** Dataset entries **
——————————
(* ===== verification/SessionFork.v ===== *)
(** Forks of a session: [fork-policy.ts] and [InMemoryStorageState.createFork] of
    [packages/agent/src/harness/session]. *)
From S2P Require Import Prelude JsBase JsFloat Json SessionTypes SessionState.

(** * Addresses of the harness ([values.ts]) *)

Definition branchTip (branch : jsstr) : result session_err Address := address KindValue (js "shuvpi.branch.tip") branch.
Definition laneConfig (lane : jsstr) : result session_err Address := address KindValue (js "shuvpi.lane.config") lane.
Definition laneState (lane : jsstr) : result session_err Address := address KindValue (js "shuvpi.lane.state") lane.

(** * The policy *)

Inductive ForkOptions : Type :=
| ForkBranch (branch : jsstr) (entryId : option jsstr) (before : bool)
| ForkTree.

(** The plan; [MemoryForkPlan] adds the ids copied. *)
Inductive ForkPlan : Type :=
| PlanTree
| PlanBranch (branch : jsstr) (destinationTip : option jsstr) (entryIds : gset jsstr).

(** The loop of [selectBranchFork] from the tip to the root; the ids selected are
    threaded where the code calls [selectEntry]. *)
Fixpoint select_loop (getParent : jsstr -> option (option jsstr)) (requested : option jsstr) (before : bool) (fuel : nat)
  (entryId : option jsstr) (found : bool) (destinationTip : option jsstr) (selected : gset jsstr)
  : option (result session_err (bool * option jsstr * gset jsstr)) :=
  match entryId with
  | None => Some (Ok (found, destinationTip, selected))
  | Some id =>
      match fuel with
      | O => None
      | S fuel =>
          match getParent id with
          | None => Some (Err (SessionError "Corrupt source branch: missing parent"))
          | Some parentId =>
              if decide (Some id = requested) then
                select_loop getParent requested before fuel parentId true (if before then parentId else Some id)
                  (if before then selected else {[id]} ∪ selected)
              else select_loop getParent requested before fuel parentId found destinationTip
                     (if found then {[id]} ∪ selected else selected)
          end
      end
  end.

(** [source.tip] is typed [string | null | undefined]. *)
Definition selectBranchFork (getParent : jsstr -> option (option jsstr)) (fuel : nat) (branch : jsstr) (entryId : option jsstr)
  (before : bool) (tip : option (option jsstr)) : option (result session_err ForkPlan) :=
  match tip with
  | None => Some (Err (SessionError "Unknown source branch"))
  | Some tip =>
      let requested := match entryId with Some id => Some id | None => tip end in
      r ← select_loop getParent requested before fuel tip (bool_decide (requested = None)) None ∅;
      Some ('(found, destinationTip, selected) ← r;
            throw_if (negb found) (SessionError "Fork entry is not on source branch");;
            Ok (PlanBranch branch destinationTip selected))
  end.

Definition ns_is (namespace : jsstr) (name : string) : bool := bool_decide (namespace = js name).

Definition with_value (w : CommittedPut) (value : json) : CommittedPut :=
  Put_ (p_kind w) (p_seq w) (p_namespace w) (p_key w) value.

(** [string | null] as a stored value. *)
Definition tip_to_json (tip : option jsstr) : json := match tip with Some id => JStr id | None => JNull end.

Definition idle_lane_state : json :=
  JObj [(js "currentOperationId", JNull); (js "lastOperationId", JNull); (js "inbox", JArr [])].

Definition is_tree (plan : ForkPlan) : bool := match plan with PlanTree => true | PlanBranch _ _ _ => false end.

Definition on_branch (plan : ForkPlan) (key : jsstr) : bool :=
  match plan with PlanTree => true | PlanBranch branch _ _ => bool_decide (key = branch) end.

Definition projectForkCurrentStateWrite (write : CommittedPut) (plan : ForkPlan) (isEntryCopied : jsstr -> bool)
  : result session_err (option CommittedPut) :=
  let ns := p_namespace write in
  if ns_is ns "shuvpi.session.name" then Ok (Some write)
  else if ns_is ns "shuvpi.entry.label" then Ok (if isEntryCopied (p_key write) then Some write else None)
  else if ns_is ns "shuvpi.branch.tip" then
    Ok (match plan with
        | PlanTree => Some write
        | PlanBranch branch tip _ => if decide (p_key write = branch) then Some (with_value write (tip_to_json tip)) else None
        end)
  else if ns_is ns "shuvpi.lane.config" then Ok (if on_branch plan (p_key write) then Some write else None)
  else if ns_is ns "shuvpi.lane.state" then Ok (if on_branch plan (p_key write) then Some (with_value write idle_lane_state) else None)
  else if ns_is ns "shuvpi.result" then Ok None
  else if starts_with ns (js "shuvpi.op.") || starts_with ns (js "shuvpi.pending.") then Ok None
  else if ns_is ns "shuvpi" || starts_with ns (js "shuvpi.") then Err (SessionError "Unknown reserved fork namespace")
  else Ok (if is_tree plan then Some write else None).

(** * The fork *)

Section Fork.
Variable s : StorageState.

(** The stored tip as [string | null]; anything else is no entry id. *)
Definition tip_of_json (v : json) : result session_err (option jsstr) :=
  match v with
  | JStr id => Ok (Some id)
  | JNull => Ok None
  | _ => Err (SessionError "Corrupt source branch: missing parent")
  end.

Definition isEntryCopied (plan : ForkPlan) (id : jsstr) : bool :=
  match plan with PlanTree => true | PlanBranch _ _ entryIds => bool_decide (id ∈ entryIds) end.

Definition lane_configured (branch : jsstr) : result session_err unit :=
  config ← laneConfig branch;
  state ← laneState branch;
  throw_if (negb (bool_decide (is_Some (getValue s config))) || negb (bool_decide (is_Some (getValue s state))))
    (SessionError "Source branch is not a configured AgentLane").

Definition selectForkPlan (fuel : nat) (options : ForkOptions) : option (result session_err ForkPlan) :=
  match options with
  | ForkTree => Some (Ok PlanTree)
  | ForkBranch branch entryId before =>
      match (a ← branchTip branch;
             match getValue s a with
             | None => Ok None
             | Some stored => Some <$> tip_of_json (sv_value stored)
             end) with
      | Err e => Some (Err e)
      | Ok tip =>
          r ← selectBranchFork (fun id => e_parentId <$> entries s !! id) fuel branch entryId before tip;
          Some (plan ← r; lane_configured branch;; Ok plan)
      end
  end.

Definition copy_entry (plan : ForkPlan) (e : Entry) : step :=
  if isEntryCopied plan (e_id e) then
    modify (on_entries (insert (e_id e) e));;
    modify (on_entriesBySeq (fun l => l ++ [e]))
  else mret tt.

Definition message_count (l : list Entry) : Z := len (List.filter (fun e => bool_decide (e_type e = TypeMessage)) l).

Definition copy_put (plan : ForkPlan) (w : CommittedPut) : step :=
  projected ← reads_state (fun _ => projectForkCurrentStateWrite w plan (isEntryCopied plan));
  match projected with Some w => applyValueSetOrListAppend w | None => mret tt end.

Definition put_of_value (v : StoredValue) : CommittedPut :=
  Put_ KindValue (sv_seq v) (a_namespace (sv_address v)) (a_key (sv_address v)) (sv_value v).

Definition puts_of_list (l : StoredList) : list CommittedPut :=
  (fun e => Put_ KindList (le_seq e) (a_namespace (sl_address l)) (a_key (sl_address l)) (le_value e)) <$> sl_elements l.

(** The destination, built from an empty state. *)
Definition build_fork (plan : ForkPlan) : step :=
  for_each (copy_entry plan) (entriesBySeq s);;
  modify (on_stats (fun st =>
    Stats_ (message_count (List.filter (fun e => isEntryCopied plan (e_id e)) (entriesBySeq s))) (stats_usage st)));;
  for_each (copy_put plan) (put_of_value <$> (scalarValues s).*2);;
  for_each (copy_put plan) (concat (puts_of_list <$> (listValues s).*2));;
  modify (on_nextSeq (fun _ => nextSeq s)).

Definition createFork (fuel : nat) (options : ForkOptions) : option (result session_err StorageState) :=
  r ← selectForkPlan fuel options;
  Some (plan ← r;
        let '(destination, done) := build_fork plan new_StorageState in
        done;;
        Ok destination).
End Fork.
——————————
** Task statement **
Copy from the entries above each line in which the string "projected" can be found.

** Final answer **
  projected ← reads_state (fun _ => projectForkCurrentStateWrite w plan (isEntryCopied plan));
  match projected with Some w => applyValueSetOrListAppend w | None => mret tt end.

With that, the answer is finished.